DATA IN THIS EXERCISE:

>>

(* ===== verification/Mem.v ===== *)
(** * The small-memory allocator (src/Kernel/mem.c)

    The heap of [rt_malloc]: a chain of headers that tiles the memory, a header
    and its data for each block and a last header behind them.  Pointers are
    offsets from [heap_ptr], which is aligned.  The headers are kept by address in
    [hdrs], what the blocks hold in [bytes]; a header that nothing has written is
    a bad access.  rt_size_t is 32 bits wide.  The semaphore [heap_sem] makes each
    operation atomic; the configured build has neither statistics nor traces.
    The loops have one unit of fuel per header and one more. *)
From stdpp Require Import gmap.
From S2P Require Import Prelude KString.

Definition RT_ALIGN_SIZE : Z := 4.
Definition HEAP_MAGIC : Z := 0x1ea0.
Definition MIN_SIZE : Z := 12.
Definition SIZEOF_STRUCT_MEM : Z := 12.
Definition MIN_SIZE_ALIGNED : Z := 12.

Definition RT_ALIGN (size align : Z) : Z := Z.land (u32 (size + align - 1)) (Z.lnot (align - 1)).
Definition RT_ALIGN_DOWN (size align : Z) : Z := Z.land size (Z.lnot (align - 1)).

Record heap_mem := MkMem { magic : Z; used : Z; next : Z; prev : Z }.
#[export] Instance heap_mem_eta : Eta heap_mem := fun m => MkMem (magic m) (used m) (next m) (prev m).

Record heap_sys := MkHeap {
  hdrs : gmap Z heap_mem;
  bytes : list Z;
  lfree : Z;
  mem_size_aligned : Z
}.
#[export] Instance heap_sys_eta : Eta heap_sys := fun s =>
  MkHeap (hdrs s) (bytes s) (lfree s) (mem_size_aligned s).

(** The offset of the last entry. *)
Definition heap_end (s : heap_sys) : Z := mem_size_aligned s + SIZEOF_STRUCT_MEM.

Definition get_mem (a : Z) : M heap_sys heap_mem :=
  o ← gets (fun s => hdrs s !! a);
  match o with
  | Some m => mret m
  | None => lift (Fault FOutOfBounds)
  end.

Definition put_mem (a : Z) (m : heap_mem) : M heap_sys unit :=
  modify (fun s => s <| hdrs := <[a := m]> (hdrs s) |>).

(** ** Operations *)

(** The block at [b] becomes part of the block at [a]; the code has this text
    twice. *)
Definition combine (a : Z) (m : heap_mem) (b : Z) (n : heap_mem) : M heap_sys unit :=
  l ← gets lfree;
  (when l =? b do lfree ::= a);;
  put_mem a (m <| next := next n |>);;
  x ← get_mem (next n);
  put_mem (next n) (x <| prev := a |>).

Definition plug_holes (mem : Z) : M heap_sys unit :=
  e ← gets heap_end;
  RT_ASSERT (mem >=? 0);;
  RT_ASSERT (mem <? e);;
  m ← get_mem mem;
  RT_ASSERT (used m =? 0);;
  let nmem := next m in
  n ← get_mem nmem;
  (when negb (mem =? nmem) && (used n =? 0) && negb (nmem =? e) do combine mem m nmem n);;
  m ← get_mem mem;
  let pmem := prev m in
  p ← get_mem pmem;
  when negb (pmem =? mem) && (used p =? 0) do combine pmem p mem m.

(** The heap between two addresses, or none when they are too close; [junk] is
    what the memory held. *)
Definition rt_system_heap_init (begin_addr end_addr : Z) (junk : Z -> list Z) : option heap_sys :=
  let begin_align := RT_ALIGN begin_addr RT_ALIGN_SIZE in
  let end_align := RT_ALIGN_DOWN end_addr RT_ALIGN_SIZE in
  if (end_align >? 2 * SIZEOF_STRUCT_MEM) && (u32 (end_align - 2 * SIZEOF_STRUCT_MEM) >=? begin_align) then
    let size := u32 (end_align - begin_align - 2 * SIZEOF_STRUCT_MEM) in
    let e := size + SIZEOF_STRUCT_MEM in
    Some (MkHeap {[0 := MkMem HEAP_MAGIC 0 e 0; e := MkMem HEAP_MAGIC 1 e e]}
            (junk (e + SIZEOF_STRUCT_MEM)) 0 size)
  else None.

(** The data size of a block. *)
Definition data_size (ptr : Z) (m : heap_mem) : Z := u32 (next m - (ptr + SIZEOF_STRUCT_MEM)).

(** A free block is created in [mem] behind [size] bytes of data. *)
Definition split_block (ptr size u : Z) (m : heap_mem) : M heap_sys unit :=
  e ← gets heap_end;
  let ptr2 := ptr + SIZEOF_STRUCT_MEM + size in
  put_mem ptr2 (MkMem HEAP_MAGIC 0 (next m) ptr);;
  put_mem ptr (m <| next := ptr2 |> <| used := u |>);;
  if negb (next m =? e) then x ← get_mem (next m); put_mem (next m) (x <| prev := ptr2 |>) else skip.

(** The fuel of the loops. *)
Definition headers (s : heap_sys) : nat := S (size (hdrs s)).

(** The search for the next free block. *)
Fixpoint lfree_loop (fuel : nat) : M heap_sys unit :=
  match fuel with
  | O => lift Blocked
  | S fuel =>
      l ← gets lfree;
      m ← get_mem l;
      e ← gets heap_end;
      if negb (used m =? 0) && negb (l =? e) then lfree ::= next m;; lfree_loop fuel else skip
  end.

(** The block found, of at least [size] bytes, is taken. *)
Definition take_block (fuel : nat) (ptr size : Z) (m : heap_mem) : M heap_sys Z :=
  (if data_size ptr m >=? size + SIZEOF_STRUCT_MEM + MIN_SIZE_ALIGNED then split_block ptr size 1 m
   else put_mem ptr (m <| used := 1 |>));;
  m ← get_mem ptr;
  put_mem ptr (m <| magic := HEAP_MAGIC |>);;
  l ← gets lfree;
  (if ptr =? l then
     lfree_loop fuel;;
     l ← gets lfree;
     e ← gets heap_end;
     m ← get_mem l;
     RT_ASSERT ((l =? e) || (used m =? 0))
   else skip);;
  e ← gets heap_end;
  RT_ASSERT (ptr + SIZEOF_STRUCT_MEM + size <=? e);;
  RT_ASSERT ((ptr + SIZEOF_STRUCT_MEM) mod RT_ALIGN_SIZE =? 0);;
  RT_ASSERT (Z.land ptr (RT_ALIGN_SIZE - 1) =? 0);;
  mret (ptr + SIZEOF_STRUCT_MEM).

Fixpoint malloc_loop (fuel : nat) (ptr size : Z) : M heap_sys (option Z) :=
  match fuel with
  | O => lift Blocked
  | S fuel' =>
      total ← gets mem_size_aligned;
      if negb (ptr <? u32 (total - size)) then mret None else
      m ← get_mem ptr;
      if (used m =? 0) && (data_size ptr m >=? size) then
        n ← gets headers;
        p ← take_block n ptr size m; mret (Some p)
      else malloc_loop fuel' (next m) size
  end.

Definition rt_malloc (size : Z) : M heap_sys (option Z) :=
  if size =? 0 then mret None else
  let size := RT_ALIGN size RT_ALIGN_SIZE in
  total ← gets mem_size_aligned;
  if size >? total then mret None else
  let size := if size <? MIN_SIZE_ALIGNED then MIN_SIZE_ALIGNED else size in
  ptr ← gets lfree;
  n ← gets headers;
  malloc_loop n ptr size.

(** [None] is the null pointer. *)
Definition rt_free (rmem : option Z) : M heap_sys unit :=
  match rmem with
  | None => skip
  | Some rmem =>
      e ← gets heap_end;
      RT_ASSERT (Z.land rmem (RT_ALIGN_SIZE - 1) =? 0);;
      RT_ASSERT ((rmem >=? 0) && (rmem <? e));;
      let mem := rmem - SIZEOF_STRUCT_MEM in
      m ← get_mem mem;
      RT_ASSERT (negb (used m =? 0));;
      RT_ASSERT (magic m =? HEAP_MAGIC);;
      put_mem mem (m <| used := 0 |> <| magic := HEAP_MAGIC |>);;
      l ← gets lfree;
      (when mem <? l do lfree ::= mem);;
      plug_holes mem
  end.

<<

TASK REQUIREMENTS: Output exactly the lines from the one containing "Definition rt_malloc (size" through the last line of the entries, both ends included.

RESPONSE:
Definition rt_malloc (size : Z) : M heap_sys (option Z) :=
  if size =? 0 then mret None else
  let size := RT_ALIGN size RT_ALIGN_SIZE in
  total ← gets mem_size_aligned;
  if size >? total then mret None else
  let size := if size <? MIN_SIZE_ALIGNED then MIN_SIZE_ALIGNED else size in
  ptr ← gets lfree;
  n ← gets headers;
  malloc_loop n ptr size.

(** [None] is the null pointer. *)
Definition rt_free (rmem : option Z) : M heap_sys unit :=
  match rmem with
  | None => skip
  | Some rmem =>
      e ← gets heap_end;
      RT_ASSERT (Z.land rmem (RT_ALIGN_SIZE - 1) =? 0);;
      RT_ASSERT ((rmem >=? 0) && (rmem <? e));;
      let mem := rmem - SIZEOF_STRUCT_MEM in
      m ← get_mem mem;
      RT_ASSERT (negb (used m =? 0));;
      RT_ASSERT (magic m =? HEAP_MAGIC);;
      put_mem mem (m <| used := 0 |> <| magic := HEAP_MAGIC |>);;
      l ← gets lfree;
      (when mem <? l do lfree ::= mem);;
      plug_holes mem
  end.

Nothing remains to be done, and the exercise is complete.